Perhaps one of the reasons why I started making art goes back to when I was a little kid and drew because I didn't know how to write. Telling stories through drawings enabled to me escape. Back when I was a kid it allowed me to retreat into a world that was stimulating, unpredictable and fun. Sometimes, much to the annoyance of my mother, I preferred drawing to going outside and playing with the neighborhood kids or climbing trees.
As an adult, making art is not only a form of escapism, it's also therapy. It helps me deal. Most people would be surprised to know this but I am a constant worrier. It doesn't take much for my mind to jump to a worst case scenario waiting in the bushes of some unforeseen future if I let it. I have to remind myself constantly to live presently and that there aren't things that I can't control. Making art forces me to be present and focus on the act of creation and it calming.
Anyone who knows friends me on Facebook is that I get pretty worked up about social issues, particularly when it comes to racial injustice.

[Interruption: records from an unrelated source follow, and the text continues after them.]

Lemma getModel_unsupported (this : LLMService.t) (provider : LLMProvider) (e : Env) :
  cfg_provider (LLMService.config this) = Some provider ->
  ~ supportedProvider (prov_name provider) ->
  LLMService.getModel this e =
    (Raised (new_Error ("Unsupported provider: " +:+ prov_name provider)), e).
Proof.
  unfold supportedProvider, LLMService.getModel, LLMService.modelFor.
  intros -> Hunknown.
  destruct (String.eqb_spec (prov_name provider) "openai"); [tauto |].
  destruct (String.eqb_spec (prov_name provider) "anthropic"); [tauto |].
  destruct (String.eqb_spec (prov_name provider) "google"); [tauto |].
  destruct (String.eqb_spec (prov_name provider) "openrouter"); [tauto |].
  reflexivity.
Qed.

(** X3. The provider name is not checked at construction: a descriptor with
    a key and a model is accepted whatever its name. For a name outside
    openai, anthropic, google and openrouter every generation then fails
    with "Failed to generate response: Error: Unsupported provider: <name>"
    and leaves the world as it was. The output channel is one that accepts
    every line. *)
Theorem unsupported_provider_fails_at_generation (cfg : LLMServiceConfig)
    (provider : LLMProvider) (messages : list ConversationMessage)
    (options : option GenerateOptions) (w : World) :
  accepting channel ->
  cfg_provider cfg = Some provider ->
  validDescriptor provider ->
  ~ supportedProvider (prov_name provider) ->
  exists this,
    LLMService.new cfg = Returned this /\
    LLMService.generateResponse this messages options w =
      (Raised (new_Error ("Failed to generate response: Error: Unsupported provider: "
                          +:+ prov_name provider)), w).
Proof.
  intros Haccepts Hprovider Hvalid Hunknown. exists {| LLMService.config := cfg |}. split.
  - unfold LLMService.new.
    rewrite (validateConfig_valid Haccepts _ provider) by assumption. reflexivity.
  - unfold LLMService.generateResponse, LLMService.generateBody,
      LLMService.providerLabel.
    cbn [LLMService.config]. rewrite Hprovider.
    rewrite logged_accepting by exact Haccepts.
    rewrite (getModel_unsupported _ provider) by assumption.
    rewrite logged_accepting by exact Haccepts. destruct w; reflexivity.
Qed.

(** X4. What [generateResponse] throws is determined by the first exception
    of its [try] block, the cause: it is
    [Error("Failed to generate response: " + cause)] when the channel
    accepts the line the [catch] clause writes, and otherwise what the
    channel threw on that line. The cause is what [getModel] threw, or what
    the provider's [generateText] threw on the parameters built from the
    arguments, or what the channel threw on a line.
    [generateStreamingResponse] does the same with "Failed to start
    streaming response: " and [streamText]. *)
Theorem generation_errors_are_wrapped (this : LLMService.t)
    (messages : list ConversationMessage) (options : option GenerateOptions)
    (w w' : World) (error : Thrown) :
  (LLMService.generateResponse this messages options w = (Raised error, w') ->
   exists cause,
     error =
       match appendLine ("Error generating response: " +:+ to_string cause) with
       | Some thrown => thrown
       | None => new_Error ("Failed to generate response: " +:+ to_string cause)
       end /\
     ((LLMService.getModel this (env w)).1 = Raised cause \/
      (exists model e1,
         LLMService.getModel this (env w) = (Returned model, e1) /\
         (generateText (LLMService.buildParams this model messages options)).1
           = Raised cause) \/
      (exists line, appendLine line = Some cause))) /\
  (LLMService.generateStreamingResponse this messages options w = (Raised error, w') ->
   exists cause,
     error =
       match appendLine ("Error starting streaming response: " +:+ to_string cause) with
       | Some thrown => thrown
       | None => new_Error ("Failed to start streaming response: " +:+ to_string cause)
       end /\
     ((LLMService.getModel this (env w)).1 = Raised cause \/
      (exists model e1,
         LLMService.getModel this (env w) = (Returned model, e1) /\
         streamText (LLMService.buildParams this model messages options) = Raised cause) \/
      (exists line, appendLine line = Some cause))).
Proof.
  split.
  - unfold LLMService.generateResponse. intros Hrun.
    assert (Hbody : exists cause w1,
              LLMService.generateBody this messages options w = (Raised cause, w1)).
    { destruct (LLMService.generateBody this messages options w) as [[r | cause] w1];
        [discriminate | eauto]. }
    destruct Hbody as (cause & w1 & Hbody). rewrite Hbody in Hrun.
    exists cause. split.
    { unfold logged in Hrun. destruct (appendLine _); congruence. }
    clear Hrun. revert Hbody.
    unfold LLMService.generateBody, LLMService.providerLabel, LLMService.getModel, logged.
    destruct (cfg_provider (LLMService.config this)) as [provider |];
      [| intros [= <- _]; left; reflexivity].
    destruct (appendLine ("Generating response with " +:+ _)) eqn:Hline1;
      [intros [= <- _]; right; right; eauto |].
    destruct (LLMService.modelFor provider (env w)) as [[model | error'] e1];
      [| intros [= <- _]; left; reflexivity].
    destruct (appendLine (LLMService.toolsLine _)) eqn:Hline2;
      [intros [= <- _]; right; right; eauto |].
    destruct (appendLine ("[DEBUG] MaxSteps: " +:+ _)) eqn:Hline3;
      [intros [= <- _]; right; right; eauto |].
    destruct (generateText _) as [[result | error'] elapsed] eqn:Hgen.
    + destruct (appendLine ("Response generated: " +:+ _)) eqn:Hline4;
        [intros [= <- _]; right; right; eauto |].
      destruct (appendLine ("Tools executed: " +:+ _)) eqn:Hline5;
        [intros [= <- _]; right; right; eauto | discriminate].
    + intros [= <- _]. right. left. exists model, e1.
      split; [reflexivity |]. rewrite Hgen. reflexivity.
  - unfold LLMService.generateStreamingResponse. intros Hrun.
    assert (Hbody : exists cause w1,
              LLMService.streamingBody this messages options w = (Raised cause, w1)).
    { destruct (LLMService.streamingBody this messages options w) as [[r | cause] w1];
        [discriminate | eauto]. }
    destruct Hbody as (cause & w1 & Hbody). rewrite Hbody in Hrun.
    exists cause. split.
    { unfold logged in Hrun. destruct (appendLine _); congruence. }
    clear Hrun. revert Hbody.
    unfold LLMService.streamingBody, LLMService.providerLabel, LLMService.getModel, logged.
    destruct (cfg_provider (LLMService.config this)) as [provider |];
      [| intros [= <- _]; left; reflexivity].
    destruct (appendLine ("Starting streaming response with " +:+ _)) eqn:Hline1;
      [intros [= <- _]; right; right; eauto |].
    destruct (LLMService.modelFor provider (env w)) as [[model | error'] e1];
      [| intros [= <- _]; left; reflexivity].
    destruct (streamText _) as [fragments | error'] eqn:Hstream; [discriminate |].
    intros [= <- _]. right. left. exists model, e1. split; [reflexivity | exact Hstream].
Qed.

As I type this, it is the day after the Jordan Davis verdict and I am not happy about it. When I read news articles or read my Facebook feed, I'm reminded of the terrible things that human beings do to each other on a daily basis. I guess this is why I try to make art; I want to put something beautiful in the world. Somehow, creating beauty amid the chaos and the ugliness feels like an act of rebellion. In spite of the drudgery, I push back with its opposite.
And this is why making art is so important to me; it has helped me be a better person.
*The numbers I assign to these reasons are somewhat random but in this case, making art for sanity's sake is high on my list.